Lemma channelKey_inj p p' q : channelKey p q = channelKey p' q -> p = p'.
Proof.
  unfold channelKey. intros E%(f_equal String.list_ascii_of_string).
  assert (A : forall a b, String.list_ascii_of_string (a +:+ b) = String.list_ascii_of_string a ++ String.list_ascii_of_string b).
  { intros a b. induction a as [|x a IH]; [done|]. cbn. by rewrite -IH. }
  rewrite !A in E. apply app_inv_tail in E. apply (f_equal String.string_of_list_ascii) in E.
  by rewrite !String.string_of_list_ascii_of_string in E.
Qed.

(** What the parts of the marker handler do to the state of the system.

    [recording]: [q] records its state, because of [par]. *)
Record recording (par : option string) (q : string) (y y' : csys) : Prop := {
  rg_new : cy_rec y !! q = None;
  rg_coord : exists now ini, forall x, cy_coord y' x = upd q (begin_snapshot now (cy_hist y q) ini sid (cy_coord y q)) (cy_coord y) x;
  rg_hist : forall x, cy_hist y' x = cy_hist y x;
  rg_chan : forall a b, cy_chan y' a b =
    if decide (a = q /\ b ∈ ids /\ b <> q /\ par <> Some b) then cy_chan y a b ++ [Mark] else cy_chan y a b;
  rg_rec : cy_rec y' = <[q := (par, cy_hist y q)]> (cy_rec y);
  rg_order : cy_order y' = cy_order y ++ [q];
  rg_done : cy_done y' = cy_done y;
}.

(** [closing]: [q] records the channel from [p], the marker of which it takes. *)
Record closing (p q : string) (y y' : csys) : Prop := {
  cl_coord : exists snap, co_currentSnapshot (cy_coord y q) = Some snap /\ forall x, cy_coord y' x =
    upd q (let '(snap', c) := record_channel p snap (cy_coord y q) in
           mkCoordinator (co_nodeID c) (co_nodes c) (Some snap') (co_stateRecorded c) (co_markerReceived c) (co_recordingFor c)) (cy_coord y) x;
  cl_hist : forall x, cy_hist y' x = cy_hist y x;
  cl_chan : forall a b, cy_chan y a b = if decide (a = p /\ b = q) then Mark :: cy_chan y' a b else cy_chan y' a b;
  cl_rec : cy_rec y' = cy_rec y;
  cl_order : cy_order y' = cy_order y;
  cl_done : cy_done y' = cy_done y;
}.

(** [completing]: [q] reports its snapshot and forgets it. *)
Record completing (q : string) (y y' : csys) : Prop := {
  cp_all : forall p, p ∈ ids -> p <> q -> p ∈ co_markerReceived (cy_coord y q);
  cp_coord : forall x, cy_coord y' x = upd q (mkCoordinator (co_nodeID (cy_coord y q)) (co_nodes (cy_coord y q)) None false ∅ ∅) (cy_coord y) x;
  cp_hist : forall x, cy_hist y' x = cy_hist y x;
  cp_chan : forall a b, cy_chan y' a b = cy_chan y a b;
  cp_rec : cy_rec y' = cy_rec y;
  cp_order : cy_order y' = cy_order y;
  cp_done : exists snap snap', co_currentSnapshot (cy_coord y q) = Some snap /\ cy_done y' = cy_done y ++ [(q, snap')] /\
    gs_NodeStates snap' = gs_NodeStates snap /\ gs_ChannelStates snap' = gs_ChannelStates snap;
}.

Lemma rec_mono_channel y y' p q hq snap :
  (forall x r, cy_rec y !! x = Some r -> cy_rec y' !! x = Some r) -> recorded_channel y p q hq snap -> recorded_channel y' p q hq snap.
Proof. intros H (par & hp & ms & Hp & ?). exists par, hp, ms. eauto. Qed.

(** What a step leaves alone. *)
Lemma local_frame y y' a :
  (forall x r, cy_rec y !! x = Some r -> cy_rec y' !! x = Some r) -> cy_rec y' !! a = cy_rec y !! a ->
  cy_coord y' a = cy_coord y a -> cy_hist y' a = cy_hist y a -> (a ∈ (cy_done y').*1 <-> a ∈ (cy_done y).*1) ->
  local y a -> local y' a.
Proof.
  intros Hmono Hr Hc Hh Hd (? & ? & La). unfold local. rewrite Hr Hc Hh. do 2 (split; [done|]).
  destruct (cy_rec y !! a) as [[pa ha]|]; rewrite Hd; [|done]. destruct La as [? [?|(? & ? & snap & ? & ? & ? & Hs)]]; [by split; [|left]|].
  split; [done|]. right. do 2 (split; [done|]). exists snap. do 3 (split; [done|]). intros p Hp Hpa. destruct (Hs p Hp Hpa) as [Hm Hn].
  split; [|done]. intros ?. eapply rec_mono_channel; [exact Hmono|by apply Hm].
Qed.

Lemma link_frame y y' a b :
  (forall x r, cy_rec y !! x = Some r -> cy_rec y' !! x = Some r) -> cy_rec y' !! a = cy_rec y !! a ->
  cy_hist y' a = cy_hist y a -> cy_hist y' b = cy_hist y b -> cy_chan y' a b = cy_chan y a b -> (got y' b a <-> got y b a) ->
  fifo_link y a b -> fifo_link y' a b.
Proof.
  intros Hmono Hr Ha Hb Hc Hg [Hf Hl]. unfold fifo_link. rewrite Hr Ha Hb Hc. split; [done|].
  destruct (cy_rec y !! a) as [[pa ha]|]; rewrite Hg; [|done].
  destruct Hl as [(? & ? & ? & pb & hb & Hrb & ?)|[?|(? & ? & ? & [r Hrb])]]; [left|by right; left|right; right].
  - split_and!; try done. exists pb, hb. split; [by apply Hmono|done].
  - split_and!; try done. exists r. by apply Hmono.
Qed.
Lemma sim_Send_any from to content s s' : sim_Send from to content s = Some s' -> adds (fun _ => True) s s'.
Proof.
  unfold sim_Send. destruct (sim_IsPartitioned _ _ _); [intros [= <-]; apply adds_refl|].
  set (ds := if fltb fzero _ then _ else _). destruct ds as [dropped s1] eqn:E1.
  assert (A1 : forall P, adds P s s1) by (intros P; unfold ds in E1; destruct (fltb fzero _); simplify_eq; by apply adds_same).
  destruct dropped; [intros [= <-]; apply A1|].
  destruct (_ <? _); [destruct (_ <=? _); [done|]|]; intros [= <-]; (eapply adds_trans; [apply A1|]).
  - eapply (adds_trans _ _ (drawn s1)); [by apply adds_same|by apply Schedule_adds].
  - by apply Schedule_adds.
Qed.

(** A call that schedules nothing in the past of the clock. *)
Definition call_future (now : Z) (c : call) : Prop :=
  match c with
  | CallSchedule t _ _ => now <= t
  | CallAfter d _ _ => 0 <= d /\ now + d < two63
  | _ => True
  end.

(** Times that [Run] reaches and delays do not overflow. *)
Definition delays_ok (s : DeterministicSimulator) : Prop :=
  0 <= sn_minDelay (ds_network s) < two63 /\ 0 <= sn_maxDelay (ds_network s) < two63 /\ - two63 <= ds_currentTime s /\
  ds_currentTime s + sn_minDelay (ds_network s) < two63 /\ ds_currentTime s + sn_maxDelay (ds_network s) < two63.

Lemma do_call_any c s s' : do_call c s = Some s' -> adds (fun _ => True) s s'.
Proof.
  destruct c; cbn; try (intros [= <-]); try by apply adds_same.
  - by apply Schedule_adds.
  - by apply Schedule_adds.
  - apply sim_Send_any.
  - unfold sim_Heal. destruct (sn_partitions _ !! _); by apply adds_same.
Qed.

Lemma do_call_future c s s' : delays_ok s -> call_future (ds_currentTime s) c -> do_call c s = Some s' -> adds (fun e => ds_currentTime s <= ev_At e) s s'.
Proof.
  intros (Hmin & Hmax & Hlo & Hov1 & Hov2) Hf. destruct c; cbn; cbn in Hf; try (intros [= <-]); try by apply adds_same.
  - by apply Schedule_adds.
  - apply Schedule_adds. cbn. rewrite i64_small; lia.
  - intros H. apply sim_Send_adds in H as (E1 & E2 & E3 & E4 & E5 & K); [|unfold is_i64; lia..].
    do 5 (split; [done|]). intros Hq. destruct (K Hq) as (Hq' & new & Hp & Hn). split; [done|]. exists new. split; [done|].
    eapply Forall_impl; [exact Hn|]. cbn. intros e (d & Ed & Hd1 & Hd2). rewrite i64_small in Ed; lia.
  - unfold sim_Heal. destruct (sn_partitions _ !! _); by apply adds_same.
Qed.

Lemma do_calls_any cs : forall s s', do_calls cs s = Some s' -> adds (fun _ => True) s s'.
Proof.
  induction cs as [|c cs IH]; intros s s'; cbn; [intros [= <-]; apply adds_refl|]. destruct (do_call c s) as [s1|] eqn:E; [|done].
  intros H. eapply adds_trans; [by eapply do_call_any|by apply IH].
Qed.

Lemma do_calls_future cs : forall s s', delays_ok s -> Forall (call_future (ds_currentTime s)) cs -> do_calls cs s = Some s' ->
  adds (fun e => ds_currentTime s <= ev_At e) s s'.
Proof.
  induction cs as [|c cs IH]; intros s s' Hd Hf; cbn; [intros [= <-]; apply adds_refl|]. destruct (do_call c s) as [s1|] eqn:E; [|done].
  apply Forall_cons in Hf as [Hc Hf]. pose proof (do_call_future _ _ _ Hd Hc E) as A. pose proof A as (E1 & E2 & E3 & E4 & E5 & _).
  intros H. eapply adds_trans; [exact A|]. rewrite -E1. apply IH; [|by rewrite E1|done]. unfold delays_ok in *. by rewrite E1 E4 E5.
Qed.

Lemma do_action_any a s s' : do_action a s = Some s' -> adds (fun _ => True) s s'.
Proof.
  assert (K : forall u, do_user u s = Some s' -> adds (fun _ => True) s s').
  { intros u. unfold do_user. destruct (perform _ _ _) as [w cs]. intros H%do_calls_any. eapply adds_trans; [|exact H]. by apply adds_same. }
  destruct a as [msg|u]; cbn; [|apply K]. case_bool_decide; [intros [= <-]; apply adds_refl|].
  destruct (_ !! _); [apply K|intros [= <-]; apply adds_refl].
Qed.

Lemma do_action_future a s s' : delays_ok s -> (forall u, Forall (call_future (ds_currentTime s)) (perform u (ds_currentTime s) (ds_world s)).2) ->
  do_action a s = Some s' -> adds (fun e => ds_currentTime s <= ev_At e) s s'.
Proof.
  intros Hd Hf. assert (K : forall u, do_user u s = Some s' -> adds (fun e => ds_currentTime s <= ev_At e) s s').
  { intros u. specialize (Hf u). unfold do_user. destruct (perform _ _ _) as [w cs]. intros H.
    apply (do_calls_future cs (with_world w s)) in H; [|done..]. eapply adds_trans; [|exact H]. by apply adds_same. }
  destruct a as [msg|u]; cbn; [|apply K]. case_bool_decide; [intros [= <-]; apply adds_refl|].
  destruct (_ !! _); [apply K|intros [= <-]; apply adds_refl].
Qed.

(** ** Theorems *)

(** The simulator as [Run] leaves it when it takes the event [e]. *)
Definition fired (e : @SimEvent action) (es : list (@SimEvent action)) (s : DeterministicSimulator) : DeterministicSimulator :=
  mkSimulator (ds_seed s) (ds_draws s) (ev_At e) es (ds_network s) (ds_crashed s) (i64 (ds_eventsProcessed s + 1)) (ds_maxTime s) (ds_world s).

——————

_TASK INSTRUCTIONS_
Produce a word-for-word copy of everything above from the line holding "cl_rec : cy_rec y' = cy_rec y;" down to the line holding "cp_all : forall", with both of those lines kept.

_SOLUTION TO THIS TASK_
  cl_rec : cy_rec y' = cy_rec y;
  cl_order : cy_order y' = cy_order y;
  cl_done : cy_done y' = cy_done y;
}.

(** [completing]: [q] reports its snapshot and forgets it. *)
Record completing (q : string) (y y' : csys) : Prop := {
  cp_all : forall p, p ∈ ids -> p <> q -> p ∈ co_markerReceived (cy_coord y q);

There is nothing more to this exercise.